> **REQUIRED ACTION**
Return exactly the lines below, starting with the one that has "Open Scope string_scope." and going on through the one that has "kept = idempotencyRecords".

> **SUPPLIED MATERIAL**
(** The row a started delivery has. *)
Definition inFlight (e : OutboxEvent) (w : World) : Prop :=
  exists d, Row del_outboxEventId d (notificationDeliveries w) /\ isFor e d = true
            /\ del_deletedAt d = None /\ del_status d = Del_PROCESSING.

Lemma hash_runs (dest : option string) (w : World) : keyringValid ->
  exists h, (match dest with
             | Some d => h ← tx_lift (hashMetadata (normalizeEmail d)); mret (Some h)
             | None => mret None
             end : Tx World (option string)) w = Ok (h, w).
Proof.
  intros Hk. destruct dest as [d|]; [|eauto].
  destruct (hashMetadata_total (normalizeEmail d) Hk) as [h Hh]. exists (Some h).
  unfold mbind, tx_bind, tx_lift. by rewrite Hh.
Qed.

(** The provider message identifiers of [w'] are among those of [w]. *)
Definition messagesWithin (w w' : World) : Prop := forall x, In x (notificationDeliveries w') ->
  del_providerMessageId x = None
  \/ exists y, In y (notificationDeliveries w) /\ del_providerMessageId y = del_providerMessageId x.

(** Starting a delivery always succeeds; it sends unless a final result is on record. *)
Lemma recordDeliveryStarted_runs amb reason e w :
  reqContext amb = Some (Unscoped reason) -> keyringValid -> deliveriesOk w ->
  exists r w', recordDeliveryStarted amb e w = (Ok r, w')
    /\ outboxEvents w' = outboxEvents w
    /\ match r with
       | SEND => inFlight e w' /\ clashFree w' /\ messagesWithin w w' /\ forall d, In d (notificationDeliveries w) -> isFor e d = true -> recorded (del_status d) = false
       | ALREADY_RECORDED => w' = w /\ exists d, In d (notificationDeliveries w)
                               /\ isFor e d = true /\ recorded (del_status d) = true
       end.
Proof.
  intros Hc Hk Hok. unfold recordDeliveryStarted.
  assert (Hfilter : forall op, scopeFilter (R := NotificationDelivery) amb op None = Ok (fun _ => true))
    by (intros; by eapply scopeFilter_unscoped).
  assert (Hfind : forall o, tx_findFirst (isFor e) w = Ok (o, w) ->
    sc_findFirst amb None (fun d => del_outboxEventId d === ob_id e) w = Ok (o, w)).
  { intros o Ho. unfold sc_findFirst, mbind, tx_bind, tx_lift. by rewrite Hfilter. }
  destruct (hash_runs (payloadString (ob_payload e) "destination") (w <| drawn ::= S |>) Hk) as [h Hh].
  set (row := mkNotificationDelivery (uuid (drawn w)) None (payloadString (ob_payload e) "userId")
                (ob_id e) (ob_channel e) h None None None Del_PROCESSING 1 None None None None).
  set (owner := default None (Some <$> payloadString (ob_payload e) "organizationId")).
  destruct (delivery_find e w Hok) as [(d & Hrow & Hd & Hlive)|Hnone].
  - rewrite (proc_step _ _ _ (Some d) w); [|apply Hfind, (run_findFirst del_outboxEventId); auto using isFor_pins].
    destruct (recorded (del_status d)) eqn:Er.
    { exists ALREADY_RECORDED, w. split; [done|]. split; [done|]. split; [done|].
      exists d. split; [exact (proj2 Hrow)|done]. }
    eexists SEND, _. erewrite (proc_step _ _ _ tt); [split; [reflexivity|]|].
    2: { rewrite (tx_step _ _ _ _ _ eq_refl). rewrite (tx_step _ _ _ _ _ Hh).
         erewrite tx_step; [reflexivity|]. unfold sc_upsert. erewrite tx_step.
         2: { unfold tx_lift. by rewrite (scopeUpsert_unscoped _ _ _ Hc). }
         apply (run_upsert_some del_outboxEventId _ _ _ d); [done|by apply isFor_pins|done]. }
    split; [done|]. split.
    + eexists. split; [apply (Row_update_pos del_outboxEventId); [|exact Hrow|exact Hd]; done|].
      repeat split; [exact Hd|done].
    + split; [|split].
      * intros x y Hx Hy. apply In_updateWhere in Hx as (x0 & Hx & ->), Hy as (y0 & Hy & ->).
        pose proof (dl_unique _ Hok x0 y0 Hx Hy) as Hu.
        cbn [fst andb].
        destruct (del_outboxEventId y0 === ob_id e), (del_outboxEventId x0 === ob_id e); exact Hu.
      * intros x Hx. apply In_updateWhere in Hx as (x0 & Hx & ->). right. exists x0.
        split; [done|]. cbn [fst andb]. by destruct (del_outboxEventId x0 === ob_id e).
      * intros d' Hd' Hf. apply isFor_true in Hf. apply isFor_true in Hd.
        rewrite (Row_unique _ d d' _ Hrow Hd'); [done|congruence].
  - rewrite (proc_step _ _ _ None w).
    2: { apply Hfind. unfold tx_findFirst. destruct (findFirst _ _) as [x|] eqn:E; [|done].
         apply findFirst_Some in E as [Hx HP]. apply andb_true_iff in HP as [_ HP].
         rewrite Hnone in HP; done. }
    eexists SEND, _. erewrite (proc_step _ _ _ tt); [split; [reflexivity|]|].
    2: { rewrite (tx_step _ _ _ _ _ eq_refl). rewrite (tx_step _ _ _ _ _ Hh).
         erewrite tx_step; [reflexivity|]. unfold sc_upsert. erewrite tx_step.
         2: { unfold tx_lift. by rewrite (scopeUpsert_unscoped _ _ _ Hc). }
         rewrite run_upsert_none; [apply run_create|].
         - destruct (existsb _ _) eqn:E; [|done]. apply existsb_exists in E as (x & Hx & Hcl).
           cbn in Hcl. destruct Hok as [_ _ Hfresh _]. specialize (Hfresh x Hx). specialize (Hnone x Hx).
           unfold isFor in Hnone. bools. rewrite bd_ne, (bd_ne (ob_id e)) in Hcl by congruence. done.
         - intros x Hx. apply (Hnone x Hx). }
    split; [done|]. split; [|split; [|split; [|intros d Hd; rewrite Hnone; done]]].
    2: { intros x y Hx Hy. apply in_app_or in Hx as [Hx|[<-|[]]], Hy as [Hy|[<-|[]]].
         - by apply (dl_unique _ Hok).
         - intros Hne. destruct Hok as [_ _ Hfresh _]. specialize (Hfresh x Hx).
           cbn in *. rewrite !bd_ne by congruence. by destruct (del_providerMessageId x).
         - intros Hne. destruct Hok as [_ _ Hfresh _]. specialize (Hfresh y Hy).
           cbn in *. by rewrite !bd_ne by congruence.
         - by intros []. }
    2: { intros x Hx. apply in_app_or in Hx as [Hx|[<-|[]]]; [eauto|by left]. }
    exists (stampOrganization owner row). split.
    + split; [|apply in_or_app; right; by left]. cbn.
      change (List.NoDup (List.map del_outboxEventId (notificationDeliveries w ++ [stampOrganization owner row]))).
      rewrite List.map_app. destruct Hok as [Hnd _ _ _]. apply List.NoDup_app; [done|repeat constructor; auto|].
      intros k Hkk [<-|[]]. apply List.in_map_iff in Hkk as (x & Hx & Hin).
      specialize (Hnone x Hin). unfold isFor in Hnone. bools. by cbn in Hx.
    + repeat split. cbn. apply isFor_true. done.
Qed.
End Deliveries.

* * *

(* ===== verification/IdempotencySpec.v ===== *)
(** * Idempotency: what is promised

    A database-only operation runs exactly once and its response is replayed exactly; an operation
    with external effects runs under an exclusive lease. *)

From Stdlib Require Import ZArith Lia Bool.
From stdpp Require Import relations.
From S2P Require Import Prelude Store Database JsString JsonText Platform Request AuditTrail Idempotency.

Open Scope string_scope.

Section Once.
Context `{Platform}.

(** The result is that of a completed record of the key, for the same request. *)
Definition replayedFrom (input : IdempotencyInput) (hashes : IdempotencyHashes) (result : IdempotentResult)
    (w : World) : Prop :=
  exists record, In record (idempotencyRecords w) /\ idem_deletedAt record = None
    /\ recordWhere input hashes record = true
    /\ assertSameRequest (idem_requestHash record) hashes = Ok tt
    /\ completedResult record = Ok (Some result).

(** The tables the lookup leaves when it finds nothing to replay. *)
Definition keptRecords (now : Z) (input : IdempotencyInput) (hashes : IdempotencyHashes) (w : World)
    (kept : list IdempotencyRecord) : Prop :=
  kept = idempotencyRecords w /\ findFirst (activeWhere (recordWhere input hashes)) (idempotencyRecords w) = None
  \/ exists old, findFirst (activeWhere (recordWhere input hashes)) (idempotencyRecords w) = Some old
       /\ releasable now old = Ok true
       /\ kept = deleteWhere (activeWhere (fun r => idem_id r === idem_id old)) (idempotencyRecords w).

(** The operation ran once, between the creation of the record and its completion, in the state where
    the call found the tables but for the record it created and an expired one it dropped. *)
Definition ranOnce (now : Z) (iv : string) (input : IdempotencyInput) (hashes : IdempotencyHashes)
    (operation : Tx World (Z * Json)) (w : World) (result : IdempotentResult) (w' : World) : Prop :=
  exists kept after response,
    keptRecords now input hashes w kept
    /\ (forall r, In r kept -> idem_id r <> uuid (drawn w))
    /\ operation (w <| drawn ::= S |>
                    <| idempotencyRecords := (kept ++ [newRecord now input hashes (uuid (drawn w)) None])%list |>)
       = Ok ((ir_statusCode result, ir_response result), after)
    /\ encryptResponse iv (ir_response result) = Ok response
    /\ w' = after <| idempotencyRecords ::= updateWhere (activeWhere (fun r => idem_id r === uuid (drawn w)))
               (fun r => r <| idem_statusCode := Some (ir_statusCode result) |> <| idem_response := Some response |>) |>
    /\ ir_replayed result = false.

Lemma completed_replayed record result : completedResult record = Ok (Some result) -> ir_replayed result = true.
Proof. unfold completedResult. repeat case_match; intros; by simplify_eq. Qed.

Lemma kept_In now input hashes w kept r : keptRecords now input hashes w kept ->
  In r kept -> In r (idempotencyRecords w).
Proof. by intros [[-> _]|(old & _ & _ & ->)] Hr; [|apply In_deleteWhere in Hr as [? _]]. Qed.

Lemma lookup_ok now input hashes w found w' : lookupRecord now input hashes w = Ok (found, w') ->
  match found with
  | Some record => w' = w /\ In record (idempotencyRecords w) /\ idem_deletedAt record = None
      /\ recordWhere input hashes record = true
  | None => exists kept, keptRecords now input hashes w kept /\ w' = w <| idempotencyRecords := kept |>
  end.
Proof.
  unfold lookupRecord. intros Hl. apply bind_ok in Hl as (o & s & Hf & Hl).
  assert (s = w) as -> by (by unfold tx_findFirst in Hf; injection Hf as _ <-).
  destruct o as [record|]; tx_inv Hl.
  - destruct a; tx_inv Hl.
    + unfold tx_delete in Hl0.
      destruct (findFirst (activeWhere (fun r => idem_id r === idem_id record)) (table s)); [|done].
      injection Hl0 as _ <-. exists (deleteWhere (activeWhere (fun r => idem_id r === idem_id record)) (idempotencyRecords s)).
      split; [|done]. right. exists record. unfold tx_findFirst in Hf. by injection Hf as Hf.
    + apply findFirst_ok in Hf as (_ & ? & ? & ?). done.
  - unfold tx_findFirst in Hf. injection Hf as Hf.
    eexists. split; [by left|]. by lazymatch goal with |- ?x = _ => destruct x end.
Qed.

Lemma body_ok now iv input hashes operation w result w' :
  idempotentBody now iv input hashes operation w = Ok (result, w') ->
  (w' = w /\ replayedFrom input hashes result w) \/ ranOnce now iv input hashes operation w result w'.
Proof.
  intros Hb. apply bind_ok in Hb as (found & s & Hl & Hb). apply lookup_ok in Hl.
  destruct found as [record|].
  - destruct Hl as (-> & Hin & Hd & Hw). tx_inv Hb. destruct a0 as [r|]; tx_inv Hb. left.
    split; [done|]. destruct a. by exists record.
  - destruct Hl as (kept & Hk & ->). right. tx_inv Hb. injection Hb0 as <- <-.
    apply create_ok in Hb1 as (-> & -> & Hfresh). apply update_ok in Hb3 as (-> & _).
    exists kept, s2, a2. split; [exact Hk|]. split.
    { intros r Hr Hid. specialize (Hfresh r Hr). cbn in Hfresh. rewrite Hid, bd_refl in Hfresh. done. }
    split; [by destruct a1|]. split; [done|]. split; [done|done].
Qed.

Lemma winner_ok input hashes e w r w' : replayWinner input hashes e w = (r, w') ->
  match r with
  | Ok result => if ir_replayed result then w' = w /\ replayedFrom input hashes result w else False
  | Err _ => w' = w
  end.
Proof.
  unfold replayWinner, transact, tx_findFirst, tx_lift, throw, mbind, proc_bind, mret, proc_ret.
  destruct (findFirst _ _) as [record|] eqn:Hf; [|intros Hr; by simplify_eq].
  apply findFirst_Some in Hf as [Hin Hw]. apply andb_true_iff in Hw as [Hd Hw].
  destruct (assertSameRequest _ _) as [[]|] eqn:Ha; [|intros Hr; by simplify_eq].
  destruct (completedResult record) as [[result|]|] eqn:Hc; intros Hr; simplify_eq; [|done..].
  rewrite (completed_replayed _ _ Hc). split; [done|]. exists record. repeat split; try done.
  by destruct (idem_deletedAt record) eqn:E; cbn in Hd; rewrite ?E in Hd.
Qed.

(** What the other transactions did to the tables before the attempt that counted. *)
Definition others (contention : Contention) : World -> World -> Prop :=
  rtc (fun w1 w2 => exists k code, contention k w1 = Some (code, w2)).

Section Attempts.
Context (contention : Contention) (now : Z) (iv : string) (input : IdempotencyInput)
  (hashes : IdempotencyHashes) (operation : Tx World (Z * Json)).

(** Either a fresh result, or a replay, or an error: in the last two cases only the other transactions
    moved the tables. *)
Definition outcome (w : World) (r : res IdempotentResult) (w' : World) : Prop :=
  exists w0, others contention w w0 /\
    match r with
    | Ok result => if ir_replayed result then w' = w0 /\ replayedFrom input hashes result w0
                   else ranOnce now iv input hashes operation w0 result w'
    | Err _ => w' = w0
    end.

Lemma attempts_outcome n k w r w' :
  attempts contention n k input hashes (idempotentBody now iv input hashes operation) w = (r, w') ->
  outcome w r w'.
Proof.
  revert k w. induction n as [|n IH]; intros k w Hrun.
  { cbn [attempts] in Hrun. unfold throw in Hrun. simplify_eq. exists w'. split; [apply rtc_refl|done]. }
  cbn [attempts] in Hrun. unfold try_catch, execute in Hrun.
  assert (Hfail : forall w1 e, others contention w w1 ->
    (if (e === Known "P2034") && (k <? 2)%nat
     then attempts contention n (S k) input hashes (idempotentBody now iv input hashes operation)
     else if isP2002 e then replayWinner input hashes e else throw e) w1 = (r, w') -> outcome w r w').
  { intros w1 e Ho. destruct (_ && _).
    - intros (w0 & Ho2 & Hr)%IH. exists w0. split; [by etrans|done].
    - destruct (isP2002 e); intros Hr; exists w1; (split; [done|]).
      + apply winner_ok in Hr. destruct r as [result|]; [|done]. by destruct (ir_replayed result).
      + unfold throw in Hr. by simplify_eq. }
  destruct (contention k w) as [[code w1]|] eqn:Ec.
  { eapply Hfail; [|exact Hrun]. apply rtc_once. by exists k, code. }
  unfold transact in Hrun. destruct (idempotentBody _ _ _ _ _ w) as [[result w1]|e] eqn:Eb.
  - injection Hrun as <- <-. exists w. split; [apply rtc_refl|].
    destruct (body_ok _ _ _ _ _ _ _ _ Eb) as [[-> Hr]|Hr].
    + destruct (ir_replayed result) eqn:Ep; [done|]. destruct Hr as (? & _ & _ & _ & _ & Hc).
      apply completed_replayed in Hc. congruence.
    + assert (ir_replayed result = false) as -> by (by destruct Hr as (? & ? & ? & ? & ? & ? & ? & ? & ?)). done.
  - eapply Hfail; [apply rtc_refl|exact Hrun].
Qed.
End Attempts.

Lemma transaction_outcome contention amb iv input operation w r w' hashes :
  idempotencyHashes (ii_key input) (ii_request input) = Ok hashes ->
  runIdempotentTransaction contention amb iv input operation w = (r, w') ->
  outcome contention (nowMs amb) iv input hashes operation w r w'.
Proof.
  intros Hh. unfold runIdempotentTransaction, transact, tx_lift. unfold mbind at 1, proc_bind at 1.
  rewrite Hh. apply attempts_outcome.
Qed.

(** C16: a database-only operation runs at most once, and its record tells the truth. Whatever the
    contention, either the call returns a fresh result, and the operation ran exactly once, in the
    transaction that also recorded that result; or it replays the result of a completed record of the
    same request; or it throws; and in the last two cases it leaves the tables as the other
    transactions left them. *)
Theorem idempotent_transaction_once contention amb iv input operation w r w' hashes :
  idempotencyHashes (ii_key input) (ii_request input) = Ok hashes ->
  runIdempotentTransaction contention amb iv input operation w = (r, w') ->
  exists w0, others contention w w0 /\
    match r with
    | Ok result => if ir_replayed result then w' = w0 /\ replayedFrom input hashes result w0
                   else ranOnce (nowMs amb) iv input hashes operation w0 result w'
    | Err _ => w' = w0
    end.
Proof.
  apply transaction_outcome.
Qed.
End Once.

> **ANSWER SECTION**
Open Scope string_scope.

Section Once.
Context `{Platform}.

(** The result is that of a completed record of the key, for the same request. *)
Definition replayedFrom (input : IdempotencyInput) (hashes : IdempotencyHashes) (result : IdempotentResult)
    (w : World) : Prop :=
  exists record, In record (idempotencyRecords w) /\ idem_deletedAt record = None
    /\ recordWhere input hashes record = true
    /\ assertSameRequest (idem_requestHash record) hashes = Ok tt
    /\ completedResult record = Ok (Some result).

(** The tables the lookup leaves when it finds nothing to replay. *)
Definition keptRecords (now : Z) (input : IdempotencyInput) (hashes : IdempotencyHashes) (w : World)
    (kept : list IdempotencyRecord) : Prop :=
  kept = idempotencyRecords w /\ findFirst (activeWhere (recordWhere input hashes)) (idempotencyRecords w) = None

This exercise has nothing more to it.